Topich, who earned a bachelor's degree in history at Swarthmore College and a master's in library and information science from the University of Pittsburgh, is now an archivist at Harvard University. There, she coordinates the digital archive of Massachusetts Anti-Slavery and Anti-Segregation Petitions. As a student, she worked at the Clinton Presidential Library, the Butler Institute for Arkansas Studies, the Library of Congress and other archives. Her most recent award: to present her paper "Black Historians and the Writing of History in the 19th and early 20th centuries: What Legacy?" last June at the University Paris Diderot.
Andrew Walchuk, who was a Bodenhamer Fellow at the University of Arkansas, where he majored in political science, international relations, European studies and Spanish ("AP credits and summer studies made for a lot of room in my schedule"), is in his first year of law school at Yale University. Between college and law school, Walchuk taught in Madrid for a year on a Fulbright Scholarship and worked for the state's Administrative Office of the Courts. He is interested in a career in international law and human rights; this summer he will study in Argentina and work in New York on LGBT rights at Lamda Legal. His advice to his high-school self and this year's class of All-Stars: "1. Success in school does not necessarily equal success in life. 2. Your plans are always going to change, so stop stressing out about them. 3. Arkansas has its problems, but there really is no place like home."
The winner of the University of Southern California's Annenberg Fellowship for graduate students, Reeves is in the John C. Hench Division of Animation and Digital Arts program. An animator herself, she has studied black animators and black images in animation, and last summer gave a talk, "Animation as Political Radicalism: Black Animators in the Field," at the Society for Animation Studies Conference. Advice for her high-school self: Do not be fooled by the amount of free time you will have as an undergrad.
Spradley, who holds a bachelor's degree in anthropology from the University of Arkansas, is getting a Ph.D. in evolutionary anthropology, with a research focus on paleontology, at Duke. He's gone on fossil hunts in the Patagonia region of Argentina and the Big Bend region of West Texas. He teaches anatomy to Duke undergraduates and medical school students ("just announced to be in the top 5 percent of the best-rated classes at Duke!") He quotes Albert Einstein: "The only sure way to avoid making mistakes is to have no new ideas."

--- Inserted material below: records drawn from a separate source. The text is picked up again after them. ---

Definition set_running (b : bool) (s : State) : State :=
  {| running := b; carLine := carLine s; openPumps := openPumps s;
     heap := heap s; cars := cars s; main_pc := main_pc s;
     stdout := stdout s; stderr := stderr s |}.
Definition set_line (l : MyQueue.t Z) (s : State) : State :=
  {| running := running s; carLine := l; openPumps := openPumps s;
     heap := heap s; cars := cars s; main_pc := main_pc s;
     stdout := stdout s; stderr := stderr s |}.
Definition set_pumps (q : MyQueue.t (option nat)) (s : State) : State :=
  {| running := running s; carLine := carLine s; openPumps := q;
     heap := heap s; cars := cars s; main_pc := main_pc s;
     stdout := stdout s; stderr := stderr s |}.
Definition set_heap (h : list Cell) (s : State) : State :=
  {| running := running s; carLine := carLine s; openPumps := openPumps s;
     heap := h; cars := cars s; main_pc := main_pc s;
     stdout := stdout s; stderr := stderr s |}.
Definition set_cars (cs : list CarThread) (s : State) : State :=
  {| running := running s; carLine := carLine s; openPumps := openPumps s;
     heap := heap s; cars := cs; main_pc := main_pc s;
     stdout := stdout s; stderr := stderr s |}.
Definition set_main (pc : MainPC) (s : State) : State :=
  {| running := running s; carLine := carLine s; openPumps := openPumps s;
     heap := heap s; cars := cars s; main_pc := pc;
     stdout := stdout s; stderr := stderr s |}.
Definition print (ls : list string) (s : State) : State :=
  {| running := running s; carLine := carLine s; openPumps := openPumps s;
     heap := heap s; cars := cars s; main_pc := main_pc s;
     stdout := stdout s ++ ls; stderr := stderr s |}.
Definition log_error (l : string) (s : State) : State :=
  {| running := running s; carLine := carLine s; openPumps := openPumps s;
     heap := heap s; cars := cars s; main_pc := main_pc s;
     stdout := stdout s; stderr := stderr s ++ [l] |}.

(* A thread whose function has returned; [join] waits for this. *)
Definition exited (pc : CarPC) : bool :=
  match pc with
  | Stopped | Aborted => true
  | _ => false
  end.

(** One step of car thread [i], whose current record is [c].  When the
    thread function returns, the thread's copy of the Car is destroyed,
    which runs [~Metrics]. *)
Definition car_step (i : nat) (c : CarThread) (s : State)
  : option (Action * State) :=
  let me := c_car c in
  let goto pc s' := set_cars (<[i := {| c_car := me; c_pc := pc |}]> (cars s')) s' in
  match c_pc c with
  | AtEnterLine =>
      Some (ALinePush (GetId me),
            goto AtRunningCheck (set_line (MyQueue.push (GetId me) (carLine s)) s))
  | AtRunningCheck =>
      if running s
      then Some (ARunningLoad true, goto AtFrontCheck s)
      else Some (ARunningLoad false, goto Stopped (print (dtor_Metrics me) s))
  | AtFrontCheck =>
      match MyQueue.front (carLine s) with
      | None => Some (AUndefined, goto Undefined s)
      | Some x =>
          if x =? GetId me
          then Some (ALineFront x, goto AtPumpsEmpty s)
          else Some (ALineFront x, goto AtSleep s)
      end
  | AtPumpsEmpty =>
      if MyQueue.empty (openPumps s)
      then Some (APumpsEmpty true, goto AtPumpsEmpty s)
      else Some (APumpsEmpty false, goto AtPumpsPop s)
  | AtPumpsPop =>
      match MyQueue.pop (openPumps s) with
      | None => Some (AUndefined, goto Undefined s)
      | Some (None, rest) =>
          Some (APumpsPop None,
                goto Aborted
                  (print (dtor_Metrics me)
                     (log_error "NULL PTR FOUND!" (set_pumps rest s))))
      | Some (Some p, rest) =>
          Some (APumpsPop (Some p), goto (AtLinePop p) (set_pumps rest s))
      end
  | AtLinePop p =>
      match MyQueue.pop (carLine s) with
      | None => Some (AUndefined, goto Undefined s)
      | Some (x, rest) => Some (ALinePop x, goto (AtPumpGas p) (set_line rest s))
      end
  | AtPumpGas p =>
      match heap s !! p with
      | Some {| obj := g; live := true |} =>
          Some (APumpGas p,
                goto (AtInc p)
                  (set_heap (<[p := {| obj := PumpGas g; live := true |}]> (heap s)) s))
      | _ => Some (AUndefined, goto Undefined s)
      end
  | AtInc p =>
      Some (AInc,
            set_cars (<[i := {| c_car := Inc me; c_pc := AtPumpsPush p |}]> (cars s)) s)
  | AtPumpsPush p =>
      Some (APumpsPush p,
            goto AtLineRepush (set_pumps (MyQueue.push (Some p) (openPumps s)) s))
  | AtLineRepush =>
      Some (ALinePush (GetId me),
            goto AtSleep (set_line (MyQueue.push (GetId me) (carLine s)) s))
  | AtSleep => Some (ASleep, goto AtRunningCheck s)
  | Stopped | Aborted | Undefined => None
  end.

Definition banner (cfg : Config) : string :=
  "Gas Station Simulator: " +:+ pretty (MAX_CARS cfg) +:+ " cars, " +:+
  pretty (MAX_PUMPS cfg) +:+ " pumps, " +:+ pretty (PUMP_TIME_MS cfg) +:+
  "ms fill-up time, and " +:+ pretty (PROGRAM_TIME_S cfg) +:+
  "s total run time".

(** One step of the main thread.  [join] on a thread that has not
    returned is not enabled.  [delete] of a null pointer does nothing. *)
Definition main_step (cfg : Config) (s : State) : option (Action * State) :=
  match main_pc s with
  | MBanner => Some (ABanner, set_main (MSetup 0) (print [banner cfg] s))
  | MSetup i =>
      if i <? MAX_PUMPS cfg
      then
        let p := length (heap s) in
        Some (ANewPump p,
              set_main (MSetup (i + 1))
                (set_pumps (MyQueue.push (Some p) (openPumps s))
                   (set_heap (heap s ++ [{| obj := new_GasPump (i + 1); live := true |}]) s)))
      else Some (ALoopEnd, set_main (MSpawn 0) s)
  | MSpawn i =>
      if i <? MAX_CARS cfg
      then
        (* the temporary Car(i+1) is copied into the thread and destroyed *)
        let tmp := new_Car (i + 1) in
        Some (ASpawn (i + 1),
              set_main (MSpawn (i + 1))
                (print (dtor_Metrics tmp)
                   (set_cars (cars s ++ [{| c_car := tmp; c_pc := AtEnterLine |}]) s)))
      else Some (ALoopEnd, set_main MSleep s)
  | MSleep => Some (AMainSleep, set_main MStop s)
  | MStop => Some (AStop, set_main (MJoin 0) (set_running false s))
  | MJoin k =>
      match cars s !! k with
      | None => Some (ALoopEnd, set_main MDrainCheck s)
      | Some c =>
          if exited (c_pc c) then Some (AJoin k, set_main (MJoin (S k)) s) else None
      end
  | MDrainCheck =>
      if MyQueue.empty (openPumps s)
      then Some (ADrainCheck true, set_main MExit s)
      else Some (ADrainCheck false, set_main MDrainBody s)
  | MDrainBody =>
      match MyQueue.pop (openPumps s) with
      | None => Some (AUndefined, set_main MUndefined s)
      | Some (None, rest) => Some (ADelete None, set_main MDrainCheck (set_pumps rest s))
      | Some (Some p, rest) =>
          match heap s !! p with
          | Some {| obj := g; live := true |} =>
              Some (ADelete (Some p),
                    set_main MDrainCheck
                      (print (dtor_Metrics g)
                         (set_heap (<[p := {| obj := g; live := false |}]> (heap s))
                            (set_pumps rest s))))
          | _ => Some (AUndefined, set_main MUndefined s)
          end
      end
  | MExit | MUndefined => None
  end.

Definition step (cfg : Config) (t : Tid) (s : State) : option (Action * State) :=
  match t with
  | TMain => main_step cfg s
  | TCar i =>
      match cars s !! i with
      | None => None
      | Some c => car_step i c s
      end
  end.

Definition init : State :=
  {| running := true; carLine := []; openPumps := []; heap := []; cars := [];
     main_pc := MBanner; stdout := []; stderr := [] |}.

(** Runs reachable from program start, with their traces. *)
Inductive reach (cfg : Config) : Trace → State → Prop :=
| reach_init : reach cfg [] init
| reach_step tr s t a s' :
    reach cfg tr s →
    step cfg t s = Some (a, s') →
    reach cfg (tr ++ [(t, a)]) s'.

(** A schedule names the thread that takes each successive step. *)
Fixpoint run (cfg : Config) (sched : list Tid) (tr : Trace) (s : State)
  : option (Trace * State) :=
  match sched with
  | [] => Some (tr, s)
  | t :: sched' =>
      match step cfg t s with
      | None => None
      | Some (a, s') => run cfg sched' (tr ++ [(t, a)]) s'
      end
  end.

(* The steps of one thread on its own. *)
Definition solo (cfg : Config) (t : Tid) (n : nat) (s : State)
  : option (Trace * State) :=
  run cfg (repeat t n) [] s.

(** ** The protocol invariant

    Which program points have the car's id in the line, which of them need
    it to be at the front, and which hold a pump taken from the pool. *)

Definition in_line (pc : CarPC) : bool :=
  match pc with
  | AtEnterLine | AtPumpGas _ | AtInc _ | AtPumpsPush _ | AtLineRepush => false
  | _ => true
  end.

Definition at_front (pc : CarPC) : bool :=
  match pc with
  | AtPumpsEmpty | AtPumpsPop | AtLinePop _ => true
  | _ => false
  end.

Definition holds (pc : CarPC) : option nat :=
  match pc with
  | AtLinePop p | AtPumpGas p | AtInc p | AtPumpsPush p => Some p
  | _ => None
  end.

Definition is_live (h : list Cell) (p : nat) : Prop :=
  ∃ g, h !! p = Some {| obj := g; live := true |}.

(** The car threads and the line. *)
Record LineOK (cs : list CarThread) (l : list Z) : Prop := {
  (* thread i runs Car(i+1) *)
  line_ids : ∀ i c, cs !! i = Some c →
      m_id (c_car c) = Z.of_nat i + 1 ∧ m_name (c_car c) = "Car";
  line_nodup : NoDup l;
  line_in : ∀ i c, cs !! i = Some c →
      (in_line (c_pc c) = true ↔ m_id (c_car c) ∈ l);
  line_known : ∀ x, x ∈ l → ∃ i c, cs !! i = Some c ∧ m_id (c_car c) = x;
  line_front : ∀ i c, cs !! i = Some c → at_front (c_pc c) = true →
      MyQueue.front l = Some (m_id (c_car c))
}.

(** The car threads, the pool and the pump objects. *)
Record PoolOK (cs : list CarThread) (q : list (option nat)) (h : list Cell)
  : Prop := {
  (* the p-th allocation is GasPump(p+1) *)
  pool_ids : ∀ p cell, h !! p = Some cell →
      m_id (obj cell) = Z.of_nat p + 1 ∧ m_name (obj cell) = "Pump";
  pool_live : ∀ x, x ∈ q → ∃ p, x = Some p ∧ is_live h p;
  pool_nodup : NoDup q;
  pool_hold : ∀ i c p, cs !! i = Some c → holds (c_pc c) = Some p →
      is_live h p ∧ Some p ∉ q;
  pool_excl : ∀ i j c d p, cs !! i = Some c → cs !! j = Some d →
      holds (c_pc c) = Some p → holds (c_pc d) = Some p → i = j;
  pool_ready : ∀ i c, cs !! i = Some c → c_pc c = AtPumpsPop → q ≠ [];
  pool_noleak : ∀ p, is_live h p →
      Some p ∈ q ∨ ∃ i c, cs !! i = Some c ∧ holds (c_pc c) = Some p
}.

Definition all_exited (s : State) : Prop :=
  ∀ i c, cars s !! i = Some c → c_pc c = Stopped.

Definition pumps_built (cfg : Config) (s : State) : Prop :=
  Z.of_nat (length (heap s)) = Z.max 0 (MAX_PUMPS cfg).

Definition cars_built (cfg : Config) (s : State) : Prop :=
  Z.of_nat (length (cars s)) = Z.max 0 (MAX_CARS cfg).

(* What the position of main says about the rest of the state. *)
Definition main_inv (cfg : Config) (s : State) : Prop :=
  match main_pc s with
  | MBanner => cars s = [] ∧ heap s = [] ∧ openPumps s = []
  | MSetup i =>
      cars s = [] ∧ 0 ≤ i ≤ Z.max 0 (MAX_PUMPS cfg) ∧
      Z.of_nat (length (heap s)) = i
  | MSpawn i =>
      pumps_built cfg s ∧ 0 ≤ i ≤ Z.max 0 (MAX_CARS cfg) ∧
      Z.of_nat (length (cars s)) = i
  | MSleep | MStop => pumps_built cfg s ∧ cars_built cfg s
  | MJoin k =>
      pumps_built cfg s ∧ cars_built cfg s ∧
      ∀ i c, (i < k)%nat → cars s !! i = Some c → c_pc c = Stopped
  | MDrainCheck =>
      pumps_built cfg s ∧ cars_built cfg s ∧ all_exited s
  | MDrainBody =>
      pumps_built cfg s ∧ cars_built cfg s ∧ all_exited s ∧ openPumps s ≠ []
  | MExit =>
      pumps_built cfg s ∧ cars_built cfg s ∧ all_exited s ∧ openPumps s = []
  | MUndefined => False
  end.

John Lepine, who graduated from the University of Tulsa with a degree in economics, teaches 8th grade English through the Teach for American program at McLain Junior High School, where "I've learned a lot, and my kids tell me that they have, too, which I think is the idea." At TU, Lepine was involved in the Presbyterian Church's campus ministry, Reformed University Fellowship; covered football for the student paper; spearheaded a project to renovate the racquetball courts, and brought the rock band Imagine Dragons to campus. Lepine says he returns to Arkansas "whenever possible" to see family "and eat a good rack of ribs."